#### Dataset excerpts
▼▼▼
(** [this.config[key] = value].  [__proto__] is an accessor of
    [Object.prototype]: through it, [null] replaces the prototype and any
    other primitive is ignored.  Every other assignment writes an own
    property. *)
Definition assign (key : string) (value : Prim)
  (this : ConfigurationManager) : ConfigurationManager :=
  match config this !! key, config_proto this with
  | None, ObjectPrototype =>
      if String.eqb key "__proto__" then
        match value with
        | PNull => mkManager (config this) NullPrototype (events this)
        | _ => this
        end
      else mkManager (<[key := value]> (config this)) (config_proto this) (events this)
  | _, _ => mkManager (<[key := value]> (config this)) (config_proto this) (events this)
  end.

(** [setConfig(key, value)] *)
Definition setConfig (key : string) (value : Prim)
  (this : ConfigurationManager) : bool * ConfigurationManager :=
  if has (config_proto this) (config this) key then
    (true, notifyConfigChange key value (assign key value this))
  else (false, this).

(** [getAllConfig()]: a copy of the own enumerable properties *)
Definition getAllConfig (this : ConfigurationManager) : gmap string Prim :=
  config this.

(** [resetToDefaults()] *)
Definition resetToDefaults (this : ConfigurationManager) : ConfigurationManager :=
  notifyConfigChange "all" PNull
    (mkManager defaults ObjectPrototype (events this)).

(** A run of [setConfig] calls, results dropped *)
Definition setConfigs (calls : list (string * Prim))
  (this : ConfigurationManager) : ConfigurationManager :=
  fold_left (fun m call => snd (setConfig call.1 call.2 m)) calls this.

(** The global [configManager] *)
Definition configManager : ConfigurationManager := fst (new None).

End Singleton.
▲▲▲
#### PROBLEM STATEMENT
Wherever the word "notifyConfigChange" appears in a line of the data, copy that line.

#### WRITTEN ANSWER
    (true, notifyConfigChange key value (assign key value this))
  notifyConfigChange "all" PNull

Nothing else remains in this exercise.